Hace semanas que venía confirmándole a mi mujer que había hallado una casa donde podríamos mudarnos. Sí. Había muchas más que tenían una estructura grande y espaciosa; pero hubo una en especial que se robó toda mi atención. Una casa de tejas de color azul marino, con muchos árboles a su alrededor, varias palmeras, y un espacio tan grande que ni yo pude creer. Pues bien; era bonita y, si mal no recuerdo, estaba a un precio totalmente accesible. El antiguo dueño se veía desesperado por vender aquella casa. ¡Imagínense! Fue increíble. Mi mujer aún no lo creía. Pero cuando la vio, una mezcla de emociones se llenaron en su ser. Yo lo vi; una alegría sumada con ternura, con un poco de nostalgia... ¿Quién sabe? De seguro le recordaba alguna novela, y tienen que imaginárselo, fui yo el héroe en aquel momento. Un héroe para mi mujer, pues se abalanzó sobre mí, abrazándome (casi triturándome los huesos) y esparciendo algunas que otras lágrimas sobre mi hombro.
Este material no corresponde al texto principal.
(** * System_Monitor: the sampling-and-derivation pipeline

    A shallow embedding of [Collectors.cpp], [Collectors.h], [Logger.h],
    [CollectorFactory.h] and the tick loop of [main.cpp], and the
    properties of the six collectors.

    Conventions of the embedding:
    - [std::string] is a list of characters; [size_t] and the fixed-width
      integers are [Z] with the wrap-around written out ([wrap]);
      [std::string::npos] is [None];
    - [double] is the exact rational value of a finite binary64 number, and
      every arithmetic operation rounds to nearest, ties to even
      ([Binary64.rnd]);
    - a formatted input stream is its unread characters and its fail bit;
      an extraction that does not write its target returns [None], so that
      a local left uninitialised by the source stays [None] here;
    - a member function returns an [outcome]: it returns normally, throws a
      C++ exception, or reads an uninitialised local (undefined behaviour);
    - the kernel text sources are a function from paths to file contents
      and a listing of the process root. *)

From Stdlib Require Import ZArith QArith Qround Qpower Qreduction Lia Lqa.
From Stdlib Require Import Bool Ascii String List Sorting.Sorted Sorting.Permutation.
From Stdlib Require Qcanon Qabs DecimalString.
From Stdlib Require Import SpecFloat.
Import ListNotations.
Open Scope Z_scope.

(* ================================================================== *)
(** * Part I: the embedding                                            *)
(* ================================================================== *)

(** ** Binary64 arithmetic *)

Module Binary64.

(** A finite [double] is denoted by its exact value. *)
Definition double := Q.

(** Nearest integer, ties to the even one. *)
Definition round_half_even (x : Q) : Z :=
  let f := Qfloor x in
  match Qcompare (x - inject_Z f) (1 # 2) with
  | Lt => f
  | Gt => f + 1
  | Eq => if Z.even f then f else f + 1
  end.

(** The exponent [e] with [2^e <= q < 2^(e+1)], for [q > 0]. *)
Definition binade (q : Q) : Z :=
  let k := Z.log2 (Qnum q) - Z.log2 (Zpos (Qden q)) in
  if Qle_bool (2 ^ k) q then k else k - 1.

(** Rounding of a positive rational to 53 significant bits.  The exponent
    range is left out: the operands met in the collectors are conversions
    of 64-bit integers, the constant 100 and quotients of such values,
    all of magnitude between 2^-64 and 2^71 (or zero). *)
Definition rnd_pos (q : Q) : Q :=
  let u := (2 ^ (binade q - 52))%Q in
  Qred (inject_Z (round_half_even (q / u)) * u).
Ya se los digo, lloraba de felicidad el día que vio la enorme y bonita casa. Sin embargo, cuando mudamos todas nuestras pertenencias de la vieja a la nueva casa, mi mujer y yo, nos habíamos percatado de que no todo era de un color rosa, por así decirlo.
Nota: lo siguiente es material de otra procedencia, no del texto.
Lemma heuristic_path_bounds_witness :
  exists r tr,
    verifyEmail corporate_exchanger "hr@example.org" (mkOptions false false)
    = (Normal r, tr)
    /\ status r = Valid /\ (50 <= confidence_score r)%Z.
Proof.
  let v := eval vm_compute in
             (verifyEmail corporate_exchanger "hr@example.org"
                          (mkOptions false false)) in
  match v with
  | (Normal ?r, ?tr) =>
      let os := eval vm_compute in (outcomes tr) in
      match os with
      | [?a] =>
          exists r, tr;
          assert (Hrun : verifyEmail corporate_exchanger "hr@example.org"
                                     (mkOptions false false) = (Normal r, tr))
            by (vm_compute; reflexivity);
          assert (Hout : outcomes tr = [a]) by reflexivity;
          split; [exact Hrun|];
          exact (proj1 (proj2 (heuristic_path_bounds _ _ _ _ _ _ Hrun Hout
                                 eq_refl eq_refl eq_refl)) eq_refl)
      end
  end.
Defined.

(** ** Providers, letter case, the order of exchangers *)

Module ProviderMore.
Import Regex Design Verifier Terms Notions StringFacts SortFacts.

Lemma sort_insert_of_priority (p : Z) (x : MxRecord) (l : list MxRecord) :
  of_priority p (sort_insert by_priority x l) = of_priority p (x :: l).
Proof.
  unfold of_priority.
  induction l as [|y l IH]; [reflexivity|].
  cbn [sort_insert]. unfold by_priority at 1.
  destruct (Z.gtb_spec (priority x - priority y) 0) as [Hgt|Hle];
    [|reflexivity].
  cbn [filter] in IH |- *. rewrite IH.
  destruct (Z.eqb_spec (priority x) p), (Z.eqb_spec (priority y) p);
    try reflexivity; lia.
Qed.

Lemma sorted_head_is_least (x : MxRecord) (l : list MxRecord) :
  Sorted by_priority_le (x :: l) ->
  forall y, In y (x :: l) -> (priority x <= priority y)%Z.
Proof.
  intros H. apply Sorted_StronglySorted in H.
  - apply StronglySorted_inv in H as [_ H].
    intros y [<-|Hin]; [lia|].
    rewrite Forall_forall in H. now apply H.
  - intros a b c. unfold by_priority_le. lia.
Qed.

End ProviderMore.

(** X15.  The exchanger that is probed, the first host of [mx_records],
    is a record of the answer whose priority no other record undercuts:
    one of the preferred exchangers. *)
Theorem probed_exchanger_is_preferred (recs : list MxRecord) :
  recs <> [] ->
  exists m,
    In m recs
    /\ nth 0 (map exchange (sort by_priority recs)) "" = exchange m
    /\ forall m', In m' recs -> (priority m <= priority m')%Z.
Proof.
  intros Hne.
  pose proof (SortFacts.sort_perm recs) as Hperm.
  pose proof (SortFacts.sort_sorted recs) as Hsorted.
  destruct (sort by_priority recs) as [|m sorted] eqn:E.
  - apply Permutation_sym, Permutation_nil in Hperm. contradiction.
  - exists m. split; [|split].
    + apply (Permutation_in m (Permutation_sym Hperm)). now left.
    + reflexivity.
    + intros m' Hin.
      apply (ProviderMore.sorted_head_is_least m sorted Hsorted).
      now apply (Permutation_in m' Hperm).
Qed.

Lemma probed_exchanger_is_preferred_witness :
  exists m,
    In m [mkMx "mx2.example.org" 20; mkMx "mx1.example.org" 10;
          mkMx "mx3.example.org" 10]
    /\ nth 0 (map exchange
                (sort by_priority
                      [mkMx "mx2.example.org" 20; mkMx "mx1.example.org" 10;
                       mkMx "mx3.example.org" 10])) ""
       = exchange m.
Proof.
  destruct (probed_exchanger_is_preferred
              [mkMx "mx2.example.org" 20; mkMx "mx1.example.org" 10;
               mkMx "mx3.example.org" 10]) as [m [H1 [H2 _]]].
  - discriminate.
  - exists m. split; assumption.
Defined.

(** X16.  The sort of the MX records is stable: for each priority, the
    records of that priority come in the order of the DNS answer. *)
Theorem sort_keeps_the_order_of_equal_priorities
        (p : Z) (recs : list MxRecord) :
  of_priority p (sort by_priority recs) = of_priority p recs.
Proof.
  induction recs as [|x recs IH]; [reflexivity|].
  cbn [sort]. rewrite ProviderMore.sort_insert_of_priority.
  unfold of_priority in *. cbn [filter]. now rewrite IH.
Qed.

(** X17.  As soon as one MX host holds "google", in any letter case, the
    provider is [google_workspace], whatever the other hosts and their
    order. *)
Theorem google_host_means_google_workspace
        (mxRecords : list string) (host : string) :
  In host mxRecords ->
  Js.includes "google" (Js.toLowerCase host) = true ->
  detectMailProvider mxRecords = google_workspace.
Proof.
  intros Hin Hgoogle. unfold detectMailProvider.
  destruct (StringFacts.join_holds " " host mxRecords Hin) as [a [b E]].
  rewrite E, !StringFacts.toLowerCase_app.
  now rewrite (StringFacts.includes_middle "google" _ _ _ Hgoogle).
Qed.

Lemma google_host_means_google_workspace_witness :
  detectMailProvider ["mx.zoho.com"; "ASPMX.L.GOOGLE.COM"; "mx.outlook.com"]
  = google_workspace.
Proof.
  apply (google_host_means_google_workspace
           ["mx.zoho.com"; "ASPMX.L.GOOGLE.COM"; "mx.outlook.com"]
           "ASPMX.L.GOOGLE.COM").
  - cbn. auto.
  - reflexivity.
Defined.

(** X18.  The letter case of the MX hosts does not change the provider,
    and the letter case of the local part does not change the
    role-account flag. *)
Theorem letter_case_is_ignored (mxRecords : list string) (localPart : string) :
  detectMailProvider (map Js.toLowerCase mxRecords)
  = detectMailProvider mxRecords
  /\ isRoleAccount (Js.toLowerCase localPart) = isRoleAccount localPart.
Proof.
  split.
  - unfold detectMailProvider.
    rewrite !StringFacts.toLowerCase_join, map_map.
    rewrite (map_ext _ _ StringFacts.toLowerCase_idempotent).
    reflexivity.
  - unfold isRoleAccount.
    now rewrite StringFacts.toLowerCase_idempotent.
Qed.

(** X19.  When neither [net.createConnection] nor [crypto.randomBytes]
    throws, the body of the [try] never throws: [domain.toLowerCase()] is
    always called on a string, and the catch block is not entered. *)
Theorem try_body_throws_only_on_the_network
        (net : Network) (email : string) (options : Options) :
  (forall n host rcpt, exists events, socket net n host rcpt = inr events) ->
  (forall n, exists source, entropy net n = inr source) ->
  exists st,
    verifyEmail_try net email options (mkVState (initial_result email) [])
    = (Normal tt, st)
    /\ verifyEmail net email options = (Normal (result st), transcript st).
Proof.
  intros Hsocket Hentropy.
  unfold verifyEmail, try_catch. unfold bind at 1.
  assert (H : exists st,
             verifyEmail_try net email options
                             (mkVState (initial_result email) [])
             = (Normal tt, st)).
  { VerifierFacts.reduce_verifier.
    repeat (first
              [ match goal with
                | |- context [match socket net ?n ?h ?e with _ => _ end] =>
                    let ev := fresh "events" in
                    let E := fresh "E" in
                    destruct (Hsocket n h e) as [ev E]; rewrite E
                | |- context [match entropy net ?n with _ => _ end] =>
                    let src := fresh "source" in
                    let E := fresh "E" in
                    destruct (Hentropy n) as [src E]; rewrite E
                end
              | VerifierFacts.branch_verifier ];
            VerifierFacts.reduce_verifier).
    all: eexists; reflexivity. }
  destruct H as [st E]. exists st. rewrite E. split; reflexivity.
Qed.

Lemma try_body_throws_only_on_the_network_witness :
  exists st,
    verifyEmail_try corporate_exchanger "bob@example.org"
                    (mkOptions false false)
                    (mkVState (initial_result "bob@example.org") [])
    = (Normal tt, st).
Proof.
  destruct (try_body_throws_only_on_the_network
              corporate_exchanger "bob@example.org" (mkOptions false false))
    as [st [E _]].
  - intros n host rcpt. eexists. reflexivity.
  - intros n. eexists. reflexivity.
  - exists st. exact E.
Defined.

(** ** The sender *)

Module MailerFacts.
Import Mailer.

Lemma split_from_not_empty (sep s acc : string) (skip : nat) :
  Js.split_from sep s acc skip <> [].
Proof.
  revert acc skip.
  induction s as [|c s IH]; intros acc skip; cbn [Js.split_from].
  - discriminate.
  - destruct skip; [|apply IH].
    destruct (prefix sep (String c s)); [discriminate | apply IH].
Qed.

Lemma aliases_not_empty (env : string) : 0 < List.length (aliases env).
Proof.
  unfold aliases, Js.split.
  pose proof (split_from_not_empty "," env "" 0) as H.
  destruct (Js.split_from "," env "" 0); [congruence | cbn; lia].
Qed.

(** The sweep of the queue is a partition of it. *)
Lemma sweep_is_partition
      (ready_now : Lead -> bool) (queue ready still : list Lead) :
  fold_left
    (fun '(r, s) item =>
       if ready_now item then ((r ++ [item])%list, s)
       else (r, (s ++ [item])%list))
    queue (ready, still)
  = ((ready ++ filter ready_now queue)%list,
     (still ++ filter (fun item => negb (ready_now item)) queue)%list).
Proof.
  revert ready still. induction queue as [|x queue IH]; intros ready still.
  - cbn. now rewrite !app_nil_r.
  - cbn [fold_left filter]. destruct (ready_now x); cbn [negb].
    + rewrite IH. now rewrite <- app_assoc.
    + rewrite IH. now rewrite <- app_assoc.
Qed.

Lemma processCooldownQueue_filter
      (now : Z) (table : string -> JsValue) (queue : list Lead) :
  processCooldownQueue now table queue
  = (filter (cooled_down now table) queue,
     filter (fun item => negb (cooled_down now table item)) queue).
Proof.
  unfold processCooldownQueue.
  exact (sweep_is_partition (cooled_down now table) queue [] []).
Qed.

Lemma filter_split_perm {A : Type} (f : A -> bool) (l : list A) :
  Permutation l (filter f l ++ filter (fun x => negb (f x)) l).
Proof.
  induction l as [|x l IH]; cbn; [constructor|].
  destruct (f x); cbn.
  - now constructor.
  - now apply Permutation_cons_app.
Qed.

(** The alias served by call [j] of a row of calls that starts at
    [aliasIndex]. *)
Lemma nextAliases_spec (xs : list string) (k i : nat) :
  i < List.length xs ->
  nextAliases xs k i
  = (map (fun j => Some (nth ((i + j) mod List.length xs) xs ""))
         (seq 0 k),
     (i + k) mod List.length xs).
Proof.
  set (n := List.length xs).
  revert i. induction k as [|k IH]; intros i Hi.
  - cbn. now rewrite Nat.add_0_r, Nat.mod_small.
  - cbn [nextAliases]. unfold getNextAlias. fold n.
    assert (Hi' : (i + 1) mod n < n) by (apply Nat.mod_upper_bound; lia).
    rewrite (IH _ Hi'). f_equal.
    + cbn [seq map]. rewrite Nat.add_0_r, (Nat.mod_small i n Hi).
      rewrite (nth_error_nth' xs "" Hi). f_equal.
      rewrite <- seq_shift, map_map. apply map_ext. intros j.
      rewrite Nat.Div0.add_mod_idemp_l. do 3 f_equal. lia.
    + rewrite Nat.Div0.add_mod_idemp_l. f_equal. lia.
Qed.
Todo se encontraba cubierto de telarañas, polvo, moho y algunas suciedades por las paredes que parecían más notorias, que tenían un color negro áspero. Así pues, juntando todo el equipo de limpieza que teníamos (la mayoría de esos equipos eran propiedad de mi mujer; ya se imaginarán las ocasiones en las que quiso lavarme la boca por soltar una que otra palabrota delante de mi suegra) y nos propusimos a limpiar centímetro por centímetro aquellas paredes, techos, estantes y varios muebles que habíamos encontrado en algunas salas. Sí, créanlo, la casa era enorme y tenía varias... ¡Qué digo! Tenía muchas, muchísimas habitaciones. Imagínense el duro trabajo que nos había tocado remover dichas suciedades (a mi mujer le encantó, le resultaba exultante). Al par de dos días limpiando, ya me había cansado bastante. No obstante, mi mujer seguía limpiando como si fuera algo normal. Yo no entendía la diversión que ella sentía al limpiar... tal vez nunca lo sepa.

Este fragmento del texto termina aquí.